(* ===== verification/DedicatedService.v ===== *)
(** * Requests for dedicated resources ([server/core/db_instance_service.py])

    The dedicated branch of creation: a fresh member of the pool is handed over
    at once, or, on the second round over the candidates, another member is
    bought for the resource.  And the handlers of creation and deletion with
    both branches; on a multitenant resource they are those of [Service]. *)

From S2P Require Import Prelude PyString Models Config WriteGuard AdapterInterface Dispatcher.
From S2P Require Import Permission.
From S2P Require Import Capacity Selector Service OperationBudget Worker DedicatedMySQL.
From S2P Require Import DedicatedPools.
From S2P Require Import DedicatedProvisioner DedicatedWorker.

Definition is_pool_refusal (e : PyExc) : bool :=
  String.eqb (exc_type e) "PoolCapacityLimitReached"
  || String.eqb (exc_type e) "PurchaseProfileUpgradeRequired"
  || String.eqb (exc_type e) "RateLimited".

(** What a dedicated request draws. *)
Record DedicatedEntropy : Type := mk_dedicated_entropy {
  de_resource_id : string;
  de_credential_id : string;
  de_member : MemberEntropy
}.

Section dedicated.
  Context (config : TenantProvisioningConfig) (encrypt : string → string).
  Context (resource_pool_document : DB → ResourcePoolDocument).
  Context (before_commit : option (DBInstanceResource → M (Session DB) unit)).

Definition build_dedicated_resource (id agent_id backend_id client_token fingerprint : string)
    (normalized_name : option string) (engine : InstanceEngine.t) (now : time) : DBInstanceResource :=
  new_resource id agent_id backend_id client_token fingerprint normalized_name engine
    ProvisioningMode.DEDICATED now.

(** The backend with its pool, when the Agent may get a dedicated resource of
    the engine there. *)
Definition dedicated_placement (now : time) (agent_id backend_id : string) (engine : InstanceEngine.t)
    (db : DB) : option (Agent * ProvisioningBackend * DedicatedPool) :=
  a ← agents db !! agent_id;
  b ← backends db !! backend_id;
  pool ← backend_pool b db;
  if (a_status a == AgentStatus.ACTIVE)
     && (b_backend_type b == ProvisioningBackendType.DEDICATED_POOL)
     && (b_status b == ProvisioningBackendStatus.ACTIVE)
     && backend_is_fresh_and_healthy config now db b && binding_enabled agent_id backend_id db
     && (p_status pool == DedicatedPoolStatus.ACTIVE) && (engine == InstanceEngine.POLARDB_MYSQL)
  then Some (a, b, pool) else None.

(** A member bought for the resource. *)
Definition buy_member (now : time) (me : MemberEntropy) (pool : DedicatedPool) (r : DBInstanceResource)
    : M (Session DB) DBInstanceResource :=
  insert_member
    (new_instance (me_instance_id me) (me_token me) "Dedicated request member " (Some (p_region_id pool)))
    (new_member (me_member_id me) (p_id pool) (me_instance_id me)
       DedicatedMemberStatus.ALLOCATED_PREPARING (Some (r_id r)) now) ;;
  let r := r <| r_allocated_instance_id := Some (me_instance_id me) |> in
  execute (put_resource r) ;;
  mret r.

Definition reserve_dedicated_candidate (now : time) (de : DedicatedEntropy)
    (agent_id backend_id : string) (engine : InstanceEngine.t) (client_token fingerprint : string)
    (normalized_name : option string) (allow_cold_purchase : bool) : M (Session DB) DBInstanceResource :=
  placement ← query (dedicated_placement now agent_id backend_id engine);
  match placement with
  | None => raise (CapacityUnavailable EmptyString)
  | Some (a, b, pool) =>
      consume_agent_operation_budget pool agent_id "create" now ;;
      reserve_active_capacity_counters agent_id backend_id (agent_limit_of config a)
        (b_max_active_resources b) ;;
      let r := build_dedicated_resource (de_resource_id de) agent_id backend_id client_token fingerprint
                 normalized_name engine now in
      insert_resource r [] ;;
      member ← claim_fresh_member (p_id pool) (r_id r) now;
      r ← match member with
          | Some m =>
              revision ← query (member_revision m);
              activated ← lift_outcome
                (activate_dedicated_member (de_credential_id de) revision []
                   m (r <| r_allocated_instance_id := Some (m_instance_id m) |>));
              execute (put_activation activated) ;;
              mret activated.1.2
          | None =>
              if negb allow_cold_purchase then raise (CapacityUnavailable EmptyString)
              else
                required ← reserve_member_purchase resource_pool_document (p_id pool) now REQUEST;
                if (required : bool) then buy_member now (de_member de) pool r else mret r
          end;
      run_hook before_commit r ;;
      commit ;;
      mret r
  end.

(** The two rounds over the candidates, without and with a cold purchase. *)
Definition dedicated_rounds (candidate_ids : list string) : list (bool * string) :=
  ((λ b, (false, b)) <$> candidate_ids) ++ ((λ b, (true, b)) <$> candidate_ids).

Fixpoint reserve_dedicated_over (now : time) (entropy : nat → DedicatedEntropy) (agent_id : string)
    (engine : InstanceEngine.t) (client_token fingerprint : string) (normalized_name : option string)
    (attempt : nat) (rounds : list (bool * string)) : M (Session DB) DBInstanceResource :=
  match rounds with
  | [] => raise (CapacityUnavailable EmptyString)
  | (allow_cold_purchase, backend_id) :: rounds =>
      try_except
        (reserve_dedicated_candidate now (entropy attempt) agent_id backend_id engine client_token
           fingerprint normalized_name allow_cold_purchase)
        (λ e,
          if is_capacity_unavailable e || is_pool_refusal e then
            rollback ;;
            begin_transaction ;;
            reserve_dedicated_over now entropy agent_id engine client_token fingerprint normalized_name
              (S attempt) rounds
          else raise e)
  end.

Definition reserve_dedicated_capacity_and_insert (now : time) (entropy : nat → DedicatedEntropy)
    (agent_id : string) (engine : InstanceEngine.t) (client_token fingerprint : string)
    (normalized_name : option string) (attempt : nat) (candidate_ids : list string)
    : M (Session DB) DBInstanceResource :=
  serialized_resource_write
    (reserve_dedicated_over now entropy agent_id engine client_token fingerprint normalized_name attempt
       (dedicated_rounds candidate_ids)).

(** ** Creation in either mode *)

Definition create_resource (mode : ProvisioningMode.t) (now : time) (entropy : nat → Entropy)
    (dedicated_entropy : nat → DedicatedEntropy) (agent_id client_token : string) (name : option string)
    (db_type : string) : M (Session DB) DBInstanceResource :=
  require_idle_resource_session ;;
  lift_outcome (validate_client_token client_token) ;;
  engine ← lift_outcome (parse_engine db_type);
  normalized_name ← lift_outcome (normalize_resource_name name);
  fingerprint ← lift_outcome (request_fingerprint db_type normalized_name mode FINGERPRINT_VERSION);
  existing ← query (find_by_client_token agent_id client_token);
  match existing with
  | Some r =>
      existing_fingerprint ← lift_outcome (request_fingerprint db_type normalized_name mode
                               (r_fingerprint_version r));
      answer_with before_commit r agent_id client_token existing_fingerprint (r_fingerprint_version r)
  | None =>
      candidates ← query (list_candidates config now agent_id engine client_token mode);
      let candidate_ids := cand_backend_id <$> candidates in
      match candidate_ids with
      | [] => rollback ;; raise (NoProvisioningBackend "Agent has no active, healthy provisioning backend")
      | _ :: _ =>
          when_in_transaction_rollback ;;
          create_attempts before_commit 3 agent_id client_token fingerprint
            (λ attempt,
              match mode with
              | ProvisioningMode.DEDICATED =>
                  reserve_dedicated_capacity_and_insert now dedicated_entropy agent_id engine client_token
                    fingerprint normalized_name (attempt * (2 * length candidate_ids)) candidate_ids
              | ProvisioningMode.MULTITENANT =>
                  reserve_capacity_and_insert config before_commit now agent_id engine
                    (λ k, build_resource encrypt agent_id client_token fingerprint normalized_name
                            engine now (entropy k))
                    (attempt * length candidate_ids) candidate_ids
              end) 0
      end
  end.

Lemma create_resource_multitenant now entropy de agent_id client_token name db_type :
  create_resource ProvisioningMode.MULTITENANT now entropy de agent_id client_token name db_type
  = create_db_instance_resource config encrypt before_commit now entropy agent_id client_token name db_type.
Proof. reflexivity. Qed.

(** ** Deletion in either mode *)

(** The member of a dedicated resource under deletion; a throttled Agent is
    disconnected all the same. *)
Definition delete_member (now : time) (agent_id rid : string) : M (Session DB) unit :=
  member ← query (member_of_resource rid);
  match member with
  | None => mret tt
  | Some m =>
      write_member (m <| m_status := DedicatedMemberStatus.DELETING |>) ;;
      pool ← query (λ db, pools db !! m_pool_id m);
      match pool with
      | Some pool =>
          try_except (consume_agent_operation_budget pool agent_id "delete" now)
            (λ e, if String.eqb (exc_type e) "RateLimited" then mret tt else raise e)
      | None => raise (AttributeError "'NoneType' object has no attribute")
      end
  end.

Definition delete_resource (now : time) (agent_id db_instance_id : string)
    : M (Session DB) DBInstanceResource :=
  serialized_resource_write (
    found ← query (owned_resource db_instance_id agent_id);
    match found with
    | None => raise DBInstanceNotFound
    | Some r =>
        r ← (if deletable (r_status r) then
               backend ← query (λ db, backends db !! r_backend_id r);
               match backend with
               | None => raise (NoProvisioningBackend "Provisioning backend is unavailable")
               | Some b =>
                   pool ← query (backend_pool b);
                   r ← lift_outcome (record_delete_request config now b pool r);
                   execute (set_resource_credentials_status (r_id r) CredentialStatus.REVOKED) ;;
                   (if r_provisioning_mode r == ProvisioningMode.DEDICATED
                    then delete_member now agent_id (r_id r) else mret tt) ;;
                   let r := queue_deletion now r in
                   execute (put_resource r) ;;
                   mret r
               end
             else mret r);
        run_hook before_commit r ;;
        commit ;;
        mret r
    end).
End dedicated.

**********

Copy every line in the data above that has the string "unit" in it.

  Context (before_commit : option (DBInstanceResource → M (Session DB) unit)).
Definition delete_member (now : time) (agent_id rid : string) : M (Session DB) unit :=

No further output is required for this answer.